*** Opening of Available data ***

(* ===== verification/RandomLb.v ===== *)
(** The balancers that choose at random: arion-lib/src/clusters/balancers/random.rs
    and least.rs.  What the crate rand draws is a parameter. *)

From S2P Require Import Prelude Balancer F64.
Import Balancer.

(** ** The crate rand *)

(** [gen_range(0..n)], [IteratorRandom::choose_multiple] as the positions it
    chooses among [n], and [WeightedIndex::sample] for some weights. *)
Class RandLib (R : Type) : Type := {
  gen_range : nat → R → nat * R;
  choose_multiple : nat → nat → R → list nat * R;
  sample_weighted : list Z → R → nat * R;
}.

Class RandSpec (R : Type) `{RandLib R} : Prop := {
  gen_range_lt : ∀ n r, 0 < n → (gen_range n r).1 < n;
  choose_NoDup : ∀ n k r, NoDup (choose_multiple n k r).1;
  choose_lt : ∀ n k r i, i ∈ (choose_multiple n k r).1 → i < n;
  choose_length : ∀ n k r, length (choose_multiple n k r).1 = k `min` n;
  (** An index is drawn with a probability proportional to its weight. *)
  sample_positive : ∀ ws r, (∃ w, w ∈ ws ∧ 0 < w)%Z → ∃ w, ws !! (sample_weighted ws r).1 = Some w ∧ (0 < w)%Z;
}.

Module RandomLb.

(** ** [RandomBalancer] *)

(** [WeightedIndex::new(..).ok()]: it refuses weights that are all zero. *)
Definition weighted_index_new (ws : list Z) : option (list Z) :=
  if bool_decide (Exists (λ w, 0 < w)%Z ws) then Some ws else None.

Record RandomBalancer (E R : Type) : Type := mk_random {
  items : list (WeightedItem E);
  weighted_index : option (list Z);
  rng : R;
}.
Arguments mk_random {E R} _ _ _.
Arguments items {E R} _.
Arguments weighted_index {E R} _.
Arguments rng {E R} _.

Section random.
Context {E R : Type} `{WeightedEndpoint E, RandLib R}.

Definition new_with_rng (l : list (WeightedItem E)) (rng : R) : RandomBalancer E R :=
  let '(items, _) := take_checked l 0 in
  mk_random items (weighted_index_new (w_weight <$> items)) rng.

Definition random_from_iter (l : list E) (rng : R) : RandomBalancer E R :=
  new_with_rng ((λ e, weighted_new (endpoint_weight e) e) <$> l) rng.

Definition random_next_item (b : RandomBalancer E R) : option E * RandomBalancer E R :=
  match weighted_index b with
  | None => (None, b)
  | Some ws =>
    let '(i, rng) := sample_weighted ws (rng b) in
    (w_item <$> items b !! i, mk_random (items b) (weighted_index b) rng)
  end.

Context `{!RandSpec R}.

Lemma random_next_Some (l : list E) (rng rng' : R) :
  let b := mk_random (items (random_from_iter l rng)) (weighted_index (random_from_iter l rng)) rng' in
  (∃ it, it ∈ items b ∧ (0 < w_weight it)%Z) →
  ∃ it, (random_next_item b).1 = Some (w_item it) ∧ it ∈ items b ∧ (0 < w_weight it)%Z.
Proof.
  unfold random_from_iter, new_with_rng. destruct (take_checked _ 0) as [its total]. simpl.
  intros (it & Hit & Hw). unfold random_next_item, weighted_index_new. simpl.
  rewrite bool_decide_true by (apply Exists_exists; exists (w_weight it); split; [by apply list_elem_of_fmap_2|done]).
  destruct (sample_positive (w_weight <$> its) rng') as (w & Hs & Hpos).
  { exists (w_weight it). split; [by apply list_elem_of_fmap_2|done]. }
  destruct (sample_weighted (w_weight <$> its) rng') as [i rng2]. simpl in *.
  apply list_lookup_fmap_Some in Hs as (it' & -> & Hi). exists it'. rewrite Hi.
  split_and!; [done|by eapply list_elem_of_lookup_2|done].
Qed.

End random.

(** ** [WeightedLeastRequestBalancer] *)

Record LbItem (E : Type) : Type := mk_item {
  weight : Z;
  current_weight : F64.f64;
  item : E;
}.
Arguments mk_item {E} _ _ _.
Arguments weight {E} _.
Arguments current_weight {E} _.
Arguments item {E} _.

Record LeastRequestBalancer (E R : Type) : Type := mk_least {
  l_items : list (LbItem E);
  active_request_bias : F64.f64;
  p2c_choice_count : nat;
  all_weights_equal : bool;
  l_rng : R;
}.
Arguments mk_least {E R} _ _ _ _ _.
Arguments l_items {E R} _.
Arguments active_request_bias {E R} _.
Arguments p2c_choice_count {E R} _.
Arguments all_weights_equal {E R} _.
Arguments l_rng {E R} _.

Definition DEFAULT_P2C_CHOICE_COUNT : nat := 2.

Section least.
Context {E R : Type} `{EndpointWithLoad E, WeightedEndpoint E, RandLib R}.
(** [f64::powf]. *)
Context (powf : F64.f64 → F64.f64 → F64.f64).

Definition adjust_current_weight (value : F64.f64) (it : LbItem E) : LbItem E :=
  mk_item (weight it) (F64.add (current_weight it) value) (item it).

Definition load (it : LbItem E) : Z := http_load (item it).

(** [LbItem::weight]; [load() + 1] is on [u32]. *)
Definition weight_with (active_request_bias : F64.f64) (it : LbItem E) : F64.f64 :=
  if SpecFloat.SFeqb active_request_bias (F64.of_Z 0) then F64.of_Z (weight it)
  else F64.div (F64.of_Z (weight it)) (powf (F64.of_Z (Int.wrapping_incr 32 (load it))) active_request_bias).

Definition all_equal (l : list (LbItem E)) : bool :=
  match l with [] => true | first :: l => forallb (λ it, Z.eqb (weight it) (weight first)) l end.

Definition least_new (l : list E) (rng : R) : LeastRequestBalancer E R :=
  let items := (λ e, mk_item (endpoint_weight e) (F64.of_Z 0) e) <$> l in
  mk_least items (F64.of_Z 1) DEFAULT_P2C_CHOICE_COUNT (all_equal items) rng.

(** The loop that looks for the greatest current weight, the first one among
    equals. *)
Definition best_of (l : list (LbItem E)) : nat :=
  (foldl (λ '(idx, best_index, best_weight) it,
    if F64.ltb best_weight (current_weight it) then (S idx, idx, current_weight it) else (S idx, best_index, best_weight))
    (0, 0, SpecFloat.S754_infinity true) l).1.2.

Definition next_item_wrr (b : LeastRequestBalancer E R) : option E * LeastRequestBalancer E R :=
  if bool_decide (length (l_items b) ≤ 1) then (item <$> head (l_items b), b)
  else
    let weights := weight_with (active_request_bias b) <$> l_items b in
    let items := zip_with adjust_current_weight weights (l_items b) in
    let total := F64.sum weights in
    let best_index := best_of items in
    match items !! best_index with
    | None => (None, b)
    | Some it =>
      (Some (item it),
       mk_least (<[best_index := adjust_current_weight (SpecFloat.SFopp total) it]> items)
         (active_request_bias b) (p2c_choice_count b) (all_weights_equal b) (l_rng b))
    end.

(** [cycle().skip(offset).take(count)] of a list that is not empty. *)
Definition rotated {A} (l : list A) (offset count : nat) : list A :=
  omap (λ j, l !! ((offset + j) mod length l)) (seq 0 count).

(** The fold over the items that were chosen. *)
Definition least_loaded (first : LbItem E) (rest : list (LbItem E)) : LbItem E :=
  (foldl (λ '(best_item, best_item_load) it,
    if (load it <? best_item_load)%Z then (it, load it) else (best_item, best_item_load))
    (first, load first) rest).1.

Definition next_item_p2c (b : LeastRequestBalancer E R) : option E * LeastRequestBalancer E R :=
  if bool_decide (length (l_items b) ≤ 1) then (item <$> head (l_items b), b)
  else
    let '(chosen, rng) := choose_multiple (length (l_items b)) (p2c_choice_count b) (l_rng b) in
    let '(random_offset, rng) := gen_range (length chosen) rng in
    let chosen_items := omap (λ i, l_items b !! i) chosen in
    (match rotated chosen_items random_offset (p2c_choice_count b) with
     | [] => None
     | first :: rest => Some (item (least_loaded first rest))
     end,
     mk_least (l_items b) (active_request_bias b) (p2c_choice_count b) (all_weights_equal b) rng).

Definition least_next_item (b : LeastRequestBalancer E R) : option E * LeastRequestBalancer E R :=
  if all_weights_equal b then next_item_p2c b else next_item_wrr b.

(** *** The least loaded of those that were chosen *)

Lemma least_loaded_spec first rest :
  least_loaded first rest ∈ first :: rest ∧
  ∀ it, it ∈ first :: rest → (load (least_loaded first rest) <= load it)%Z.
Proof.
  unfold least_loaded.
  assert (∀ best, let r := foldl (λ '(best_item, best_item_load) it,
      if (load it <? best_item_load)%Z then (it, load it) else (best_item, best_item_load)) (best, load best) rest in
    r.1 ∈ best :: rest ∧ r.2 = load r.1 ∧ ∀ it, it ∈ best :: rest → (load r.1 <= load it)%Z) as Hf.
  { induction rest as [|x rest IH]; intros best; simpl.
    { split_and!; [by left|done|]. intros it ->%list_elem_of_singleton. lia. }
    destruct (Z.ltb_spec (load x) (load best)) as [Hlt|Hge].
    - destruct (IH x) as (Hin & He & Hle). split_and!; [set_solver|done|].
      intros it [->|Hit]%elem_of_cons; [|auto]. specialize (Hle x ltac:(left)). lia.
    - destruct (IH best) as (Hin & He & Hle). split_and!; [set_solver|done|].
      intros it [->|[->|Hit]%elem_of_cons]%elem_of_cons.
      + apply Hle. left.
      + specialize (Hle best ltac:(left)). lia.
      + apply Hle. by right. }
  destruct (Hf first) as (? & ? & ?). done.
Qed.

Lemma rotated_two {A} (x y : A) offset :
  offset < 2 → rotated [x; y] offset 2 = [x; y] ∨ rotated [x; y] offset 2 = [y; x].
Proof. destruct offset as [|[|]]; [by left|by right|lia]. Qed.

Context `{!RandSpec R}.

Lemma p2c_two (b : LeastRequestBalancer E R) :
  1 < length (l_items b) → p2c_choice_count b = 2 →
  ∃ i j x y best, i ≠ j ∧ l_items b !! i = Some x ∧ l_items b !! j = Some y ∧
    (next_item_p2c b).1 = Some (item best) ∧ (best = x ∨ best = y) ∧
    (load best <= load x)%Z ∧ (load best <= load y)%Z.
Proof.
  intros Hlen Hk. unfold next_item_p2c. rewrite bool_decide_false by lia. rewrite Hk.
  pose proof (choose_NoDup (length (l_items b)) 2 (l_rng b)) as Hn.
  pose proof (choose_lt (length (l_items b)) 2 (l_rng b)) as Hlt.
  pose proof (choose_length (length (l_items b)) 2 (l_rng b)) as Hl. rewrite Nat.min_l in Hl by lia.
  destruct (choose_multiple (length (l_items b)) 2 (l_rng b)) as [chosen rng]. simpl in *.
  destruct chosen as [|i [|j [|]]]; try done. clear Hl.
  apply NoDup_cons in Hn as [Hij _]. assert (i ≠ j) as Hne by set_solver.
  destruct (lookup_lt_is_Some_2 (l_items b) i) as [x Hx]; [apply Hlt; set_solver|].
  destruct (lookup_lt_is_Some_2 (l_items b) j) as [y Hy]; [apply Hlt; set_solver|].
  pose proof (gen_range_lt 2 rng ltac:(lia)) as Hoff. destruct (gen_range _ rng) as [offset rng2]. simpl in *.
  rewrite Hx, Hy. exists i, j, x, y.
  destruct (rotated_two x y offset Hoff) as [-> | ->].
  - destruct (least_loaded_spec x [y]) as [Hin Hle]. exists (least_loaded x [y]).
    split_and!; try done; [set_solver|apply Hle; set_solver..].
  - destruct (least_loaded_spec y [x]) as [Hin Hle]. exists (least_loaded y [x]).
    split_and!; try done; [set_solver|apply Hle; set_solver..].
Qed.

Lemma least_new_items (l : list E) (rng : R) : item <$> l_items (least_new l rng) = l.
Proof. unfold least_new. simpl. rewrite <-list_fmap_compose. apply list_fmap_id. Qed.

(** of endpoints with equal weights the balancer picks one that is not the
    busiest.  It compares two distinct endpoints and takes the one with fewer
    requests: the answer is an endpoint it was built from, and some other one has
    at least as many requests. *)
Theorem least_request_avoids_busiest (l : list E) (rng : R) :
  1 < length l → all_weights_equal (least_new l rng) = true →
  ∃ i j e e', i ≠ j ∧ l !! i = Some e ∧ l !! j = Some e' ∧
    (least_next_item (least_new l rng)).1 = Some e ∧ (http_load e <= http_load e')%Z.
Proof.
  intros Hlen Heq. unfold least_next_item. rewrite Heq.
  assert (1 < length (l_items (least_new l rng))) as Hlen' by (simpl; by rewrite length_fmap).
  destruct (p2c_two (least_new l rng) Hlen' eq_refl) as (i & j & x & y & best & Hne & Hx & Hy & Hb & Hor & Hlx & Hly).
  assert (∀ i it, l_items (least_new l rng) !! i = Some it → l !! i = Some (item it)) as Hl.
  { intros k it Hk. rewrite <-(least_new_items l rng) at 1. by rewrite list_lookup_fmap, Hk. }
  destruct Hor as [-> | ->].
  - exists i, j, (item x), (item y). split_and!; auto.
  - exists j, i, (item y), (item x). split_and!; auto.
Qed.

End least.

(** A generator that always draws the first. *)
Section examples.

#[local] Instance first_rand : RandLib () := {
  gen_range _ r := (0, r);
  choose_multiple n k r := (seq 0 (k `min` n), r);
  sample_weighted ws r := ((default (0, 0%Z) (list_find (λ w, 0 < w)%Z ws)).1, r);
}.

#[local] Instance first_rand_spec : RandSpec ().
Proof.
  split; simpl.
  - done.
  - intros. apply NoDup_seq.
  - intros n k _ i Hi%elem_of_seq. lia.
  - intros. apply length_seq.
  - intros ws _ (w & Hw & Hpos). destruct (list_find (λ w, 0 < w)%Z ws) as [[i x]|] eqn:Hf.
    + apply list_find_Some in Hf as (Hi & Hx & _). by exists x.
    + apply list_find_None in Hf. rewrite Forall_forall in Hf. by destruct (Hf w Hw).
Qed.

#[local] Instance pair_load : EndpointWithLoad (Z * Z) := snd.
#[local] Instance pair_weight : WeightedEndpoint (Z * Z) := fst.

Lemma least_request_avoids_busiest_witness :
  ∃ i j e e', i ≠ j ∧ [(1, 5); (1, 3)]%Z !! i = Some e ∧ [(1, 5); (1, 3)]%Z !! j = Some e' ∧
    (least_next_item (λ x _, x) (least_new [(1, 5); (1, 3)]%Z ())).1 = Some e ∧ (http_load e <= http_load e')%Z.
Proof. apply (least_request_avoids_busiest (λ x _, x) [(1, 5); (1, 3)]%Z ()); [simpl; lia|done]. Defined.

End examples.
End RandomLb.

*** Close of Available data ***

◆ Problem statement
Return, word for word, the lines of the data above from the line with "mk_item (weight it)" through the line with "Definition all_equal (l", inclusive.

◆ Answer section
  mk_item (weight it) (F64.add (current_weight it) value) (item it).

Definition load (it : LbItem E) : Z := http_load (item it).

(** [LbItem::weight]; [load() + 1] is on [u32]. *)
Definition weight_with (active_request_bias : F64.f64) (it : LbItem E) : F64.f64 :=
  if SpecFloat.SFeqb active_request_bias (F64.of_Z 0) then F64.of_Z (weight it)
  else F64.div (F64.of_Z (weight it)) (powf (F64.of_Z (Int.wrapping_incr 32 (load it))) active_request_bias).

Definition all_equal (l : list (LbItem E)) : bool :=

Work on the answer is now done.